On its website, Natural Cycles describes itself as “an effective, natural method of contraception” and “protection with more sexual freedom – minus the side effects.” It works by having users measure their temperature (with the provided thermometer) in the morning and enter the results into the app. It will then tell you whether you can have sex – green light – or are fertile and should use protection – red light.

natural cycles

In a first-person report for The Guardian, writer Olivia Sudjic reveals that after four-months using the app, she fell pregnant. After having an abortion, Sudjic started to investigate, finding a 2016 Guardian interview in which Natural Cycles co-founder Elina Berglund describes the ideal user as a woman in a stable relationship who is planning to have children at some point and says it’s not a good option for women who absolutely want to avoid a pregnancy.
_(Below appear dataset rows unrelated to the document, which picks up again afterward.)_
(* ===== verification/Throttle.v ===== *)
(** * The mail throttle

    [recipientThrottle] of [src/backend/services/mail-throttle.go]: at most one
    transactional email to an address per cooldown, in a map of bounded size. Every
    method runs under its mutex, so an execution is a sequence of calls; instants are
    nanoseconds. *)

From S2P Require Import Prelude GoStrings.
Local Open Scope Z_scope.

Definition recipientCooldown : Z := 5 * 60 * 10 ^ 9.
Definition maxTrackedRecipients : nat := Z.to_nat 10000.

Inductive refusal_reason := refusedEmpty | refusedCoolingDown | refusedTableFull.
#[export] Instance refusal_reason_eq_dec : EqDecision refusal_reason.
Proof. solve_decision. Defined.

Record recipientThrottle := mk_throttle { th_lastSent : gmap string Z; th_cooldown : Z; th_max : nat }.
#[export] Instance throttle_eta : Settable recipientThrottle := fun t =>
  mk_throttle (th_lastSent t) (th_cooldown t) (th_max t).

Definition newRecipientThrottle (cooldown : Z) (max : nat) : recipientThrottle := mk_throttle ∅ cooldown max.

Definition cooling (t : recipientThrottle) (key : string) (now : Z) : bool :=
  match th_lastSent t !! key with Some last => now - last <? th_cooldown t | None => false end.

(** The expired entries removed. *)
Definition evict_expired (t : recipientThrottle) (now : Z) : recipientThrottle :=
  t <| th_lastSent := filter (fun x : string * Z => now - x.2 < th_cooldown t) (th_lastSent t) |>.

(** [None]: the message may be sent. *)
Definition reserve (t : recipientThrottle) (key : string) (now : Z) : recipientThrottle * option refusal_reason :=
  if String.eqb key "" then (t, Some refusedEmpty)
  else if cooling t key now then (t, Some refusedCoolingDown)
  else
    let t := if (th_max t <=? size (th_lastSent t))%nat then evict_expired t now else t in
    if (th_max t <=? size (th_lastSent t))%nat then (t, Some refusedTableFull)
    else (t <| th_lastSent := <[key := now]> (th_lastSent t) |>, None).

Definition release (t : recipientThrottle) (key : string) : recipientThrottle :=
  t <| th_lastSent := delete key (th_lastSent t) |>.

(** ** Sequences of calls *)

(** What happened so far: the throttle, the messages let through and not released
    (address and instant, the latest first), and the clock. A failed send gives its
    reservation back before the cooldown has passed: the mailer's time-outs are much
    shorter. *)
Inductive reach (cooldown : Z) (max : nat) : recipientThrottle -> list (string * Z) -> Z -> Prop :=
| reach_new now : reach cooldown max (newRecipientThrottle cooldown max) [] now
| reach_reserve t sent now key now' t' r :
    reach cooldown max t sent now -> now <= now' -> reserve t key now' = (t', r) ->
    reach cooldown max t' (match r with None => (key, now') :: sent | Some _ => sent end) now'
| reach_release t sent now key at_ now' :
    reach cooldown max t sent now -> now <= now' -> (key, at_) ∈ sent -> now' - at_ < cooldown ->
    reach cooldown max (release t key) (filter (fun x => x <> (key, at_)) sent) now'.

(** What the map knows of the messages let through: those inside the cooldown are in
    it, and two to one address are apart. *)
Record spaced (cooldown : Z) (max : nat) (t : recipientThrottle) (sent : list (string * Z)) (now : Z) : Prop := {
  sp_cooldown : th_cooldown t = cooldown;
  sp_max : th_max t = max;
  sp_size : (size (th_lastSent t) <= max)%nat;
  sp_known : forall k a, (k, a) ∈ sent -> cooldown <= now - a \/ th_lastSent t !! k = Some a;
  sp_apart : forall i j k a b, (i < j)%nat -> sent !! i = Some (k, a) -> sent !! j = Some (k, b) -> cooldown <= a - b
}.

Lemma evict_size t now : (size (th_lastSent (evict_expired t now)) <= size (th_lastSent t))%nat.
Proof. unfold evict_expired. cbn. apply map_subseteq_size, map_filter_subseteq. Qed.

Lemma reserve_spaced cooldown max t sent now key now' t' r :
  spaced cooldown max t sent now -> now <= now' -> reserve t key now' = (t', r) ->
  spaced cooldown max t' (match r with None => (key, now') :: sent | Some _ => sent end) now'.
Proof.
  intros [Hc Hm Hs Hk Ha] Hle. unfold reserve.
  assert (forall k a, (k, a) ∈ sent -> cooldown <= now' - a \/ th_lastSent t !! k = Some a) as Hk'.
  { intros k a H. destruct (Hk k a H); [left; lia|by right]. }
  destruct (String.eqb key ""); [intros [= <- <-]; by constructor|].
  destruct (cooling t key now') eqn:Ec; [intros [= <- <-]; by constructor|].
  set (u := if (th_max t <=? size (th_lastSent t))%nat then evict_expired t now' else t).
  assert (th_cooldown u = cooldown /\ th_max u = max /\ (size (th_lastSent u) <= max)%nat /\
    forall k a, (k, a) ∈ sent -> cooldown <= now' - a \/ th_lastSent u !! k = Some a) as (Uc & Um & Us & Uk).
  { unfold u. destruct (_ <=? _)%nat; [|done]. split_and!; [done..|pose proof (evict_size t now'); lia|].
    intros k a H. destruct (Hk' k a H) as [?|E]; [by left|]. destruct (decide (now' - a < cooldown)); [right|left; lia].
    unfold evict_expired. cbn. apply map_lookup_filter_Some. split; [done|]. cbn. by rewrite Hc. }
  destruct (th_max u <=? size (th_lastSent u))%nat eqn:Ef; intros [= <- <-]; [by constructor|].
  assert (forall b, (key, b) ∈ sent -> cooldown <= now' - b) as Hfar.
  { intros b H. destruct (Hk' key b H) as [?|E]; [done|]. unfold cooling in Ec. rewrite E in Ec. lia. }
  constructor; cbn [th_lastSent th_cooldown th_max rset]; cbn; [done|done| | |].
  - apply Nat.leb_gt in Ef. rewrite Um in Ef. pose proof (map_size_insert key now' (th_lastSent u)) as E.
    destruct (th_lastSent u !! key); unfold id in E; lia.
  - intros k a [[= -> ->]|H]%elem_of_cons; [right; by rewrite lookup_insert_eq|].
    destruct (decide (k = key)) as [->|Hne]; [left; by apply Hfar|]. rewrite lookup_insert_ne by done. by apply Uk.
  - intros [|i] [|j] k a b Hij; cbn; [lia| |lia|by apply Ha; lia].
    intros [= <- <-] H%list_elem_of_lookup_2. by apply Hfar.
Qed.

Lemma release_spaced cooldown max t sent now key at_ now' :
  spaced cooldown max t sent now -> now <= now' -> (key, at_) ∈ sent -> now' - at_ < cooldown ->
  spaced cooldown max (release t key) (filter (fun x => x <> (key, at_)) sent) now'.
Proof.
  intros [Hc Hm Hs Hk Ha] Hle Hin Hat. constructor; cbn [th_lastSent th_cooldown th_max rset release]; cbn; [done|done| | |].
  - pose proof (map_subseteq_size _ _ (delete_subseteq (th_lastSent t) key)). lia.
  - intros k a [Hne H]%list_elem_of_filter. destruct (Hk k a H) as [?|E]; [left; lia|right].
    destruct (decide (k = key)) as [->|]; [|by rewrite lookup_delete_ne].
    destruct (Hk key at_ Hin) as [?|E']; [lia|]. congruence.
  - intros i j k a b Hij Hi Hj.
    assert (filter (fun x => x <> (key, at_)) sent `sublist_of` sent) as Hsub by apply sublist_filter.
    assert (forall i j x y, (i < j)%nat -> filter (fun x => x <> (key, at_)) sent !! i = Some x ->
      filter (fun x => x <> (key, at_)) sent !! j = Some y ->
      exists i' j', (i' < j')%nat /\ sent !! i' = Some x /\ sent !! j' = Some y) as Hlift.
    { clear -Hsub. revert Hsub. generalize (filter (fun x => x <> (key, at_)) sent). intros l Hsub.
      induction Hsub as [|x l l' Hs IH|x l l' _ IH]; intros i j x' y Hij Hi Hj; [done| |].
      - destruct i as [|i], j as [|j]; cbn in *; [lia| |lia|].
        + apply list_elem_of_lookup_2 in Hj. eapply elem_of_sublist in Hj; [|exact Hs]. apply list_elem_of_lookup in Hj as [j' Hj].
          exists 0%nat, (S j'). split; [lia|done].
        + destruct (IH i j x' y) as (i' & j' & ? & ? & ?); [lia|done|done|]. exists (S i'), (S j'). split; [lia|done].
      - destruct (IH i j x' y) as (i' & j' & ? & ? & ?); [lia|done|done|]. exists (S i'), (S j'). split; [lia|done]. }
    destruct (Hlift i j _ _ Hij Hi Hj) as (i' & j' & H1 & H2 & H3). by eapply Ha.
Qed.

(** Two messages to one address are let through at least a cooldown apart, failed
    sends not counted, and the map never holds more addresses than its bound, however
    many addresses are tried. An address is refused for one of three reasons only: it
    is empty, a message to it was recorded less than a cooldown ago, or the table is
    full of addresses that are all cooling down. *)
Theorem mail_spacing cooldown max t sent now (H : reach cooldown max t sent now) :
  (size (th_lastSent t) <= max)%nat /\
  (forall i j k a b, (i < j)%nat -> sent !! i = Some (k, a) -> sent !! j = Some (k, b) -> cooldown <= a - b) /\
  forall key now' t' r, reserve t key now' = (t', Some r) ->
    match r with
    | refusedEmpty => key = ""
    | refusedCoolingDown => exists last, th_lastSent t !! key = Some last /\ now' - last < cooldown
    | refusedTableFull => (size (th_lastSent t) = max)%nat /\ forall k a, th_lastSent t !! k = Some a -> now' - a < cooldown
    end.
Proof.
  assert (spaced cooldown max t sent now) as [Hc Hm Hs Hk Ha].
  { induction H; [constructor; cbn; [done|done|rewrite map_size_empty; lia|set_solver|done]|by eapply reserve_spaced|by eapply release_spaced]. }
  split; [done|]. split; [exact Ha|]. intros key now' t' r. unfold reserve.
  destruct (String.eqb_spec key ""); [by intros [= _ <-]|]. destruct (cooling t key now') eqn:Ec.
  { intros [= _ <-]. unfold cooling in Ec. destruct (th_lastSent t !! key) as [last|]; [|done]. exists last. split; [done|]. lia. }
  destruct (th_max t <=? size (th_lastSent t))%nat eqn:E1.
  2:{ rewrite E1. by intros [= ]. }
  destruct (th_max (evict_expired t now') <=? size _)%nat eqn:E2; [|by intros [=]]. intros [= _ <-].
  apply Nat.leb_le in E1, E2. rewrite Hm in *. cbn in E2. rewrite Hm in E2.
  assert (size (th_lastSent t) = max) as Esz by lia. split; [done|]. intros k a Hka.
  pose proof (map_filter_subseteq (fun x : string * Z => now' - x.2 < th_cooldown t) (th_lastSent t)) as Hsub.
  assert (filter (fun x : string * Z => now' - x.2 < th_cooldown t) (th_lastSent t) = th_lastSent t) as Ef.
  { apply map_subseteq_size_eq; [done|]. lia. }
  rewrite <- Ef in Hka. apply map_lookup_filter_Some in Hka as [_ Hka]. cbn in Hka. lia.
Qed.

(** Two sends to one address, the second at the end of the cooldown; a third is refused. *)
Lemma mail_spacing_witness :
  exists t, reach 10 1 t [("a", 10); ("a", 0)] 10 /\ (size (th_lastSent t) <= 1)%nat /\
    snd (reserve t "a" 19) = Some refusedCoolingDown /\ snd (reserve t "b" 12) = Some refusedTableFull.
Proof.
  set (t := fst (reserve (fst (reserve (newRecipientThrottle 10 1) "a" 0)) "a" 10)). exists t.
  assert (H : reach 10 1 t [("a", 10); ("a", 0)] 10).
  { set (t0 := fst (reserve (newRecipientThrottle 10 1) "a" 0)) in t.
    apply (reach_reserve 10 1 t0 [("a", 0)] 0 "a" 10 t None); [|lia|reflexivity].
    apply (reach_reserve 10 1 (newRecipientThrottle 10 1) [] 0 "a" 0 t0 None); [apply reach_new|lia|reflexivity]. }
  split; [exact H|]. split; [exact (proj1 (mail_spacing 10 1 _ _ _ H))|]. by split; vm_compute.
Defined.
As Sudjic point out, the above isn’t clear in Natural Cycles’ marketing and certainly isn’t shown as a warning when women download the app. 

“I felt colossally naive,” Sudjic wrote of falling pregnant. “I’d used the app in the way I do most of the technology in my life: not quite knowing how it works, but taking for granted that it does. Speaking to others who bought the app as contraception, it seems that many feel the same.”

In response to the backlash, Natural Cycles said unwanted pregnancies are an “inevitable reality” with any form of contraception.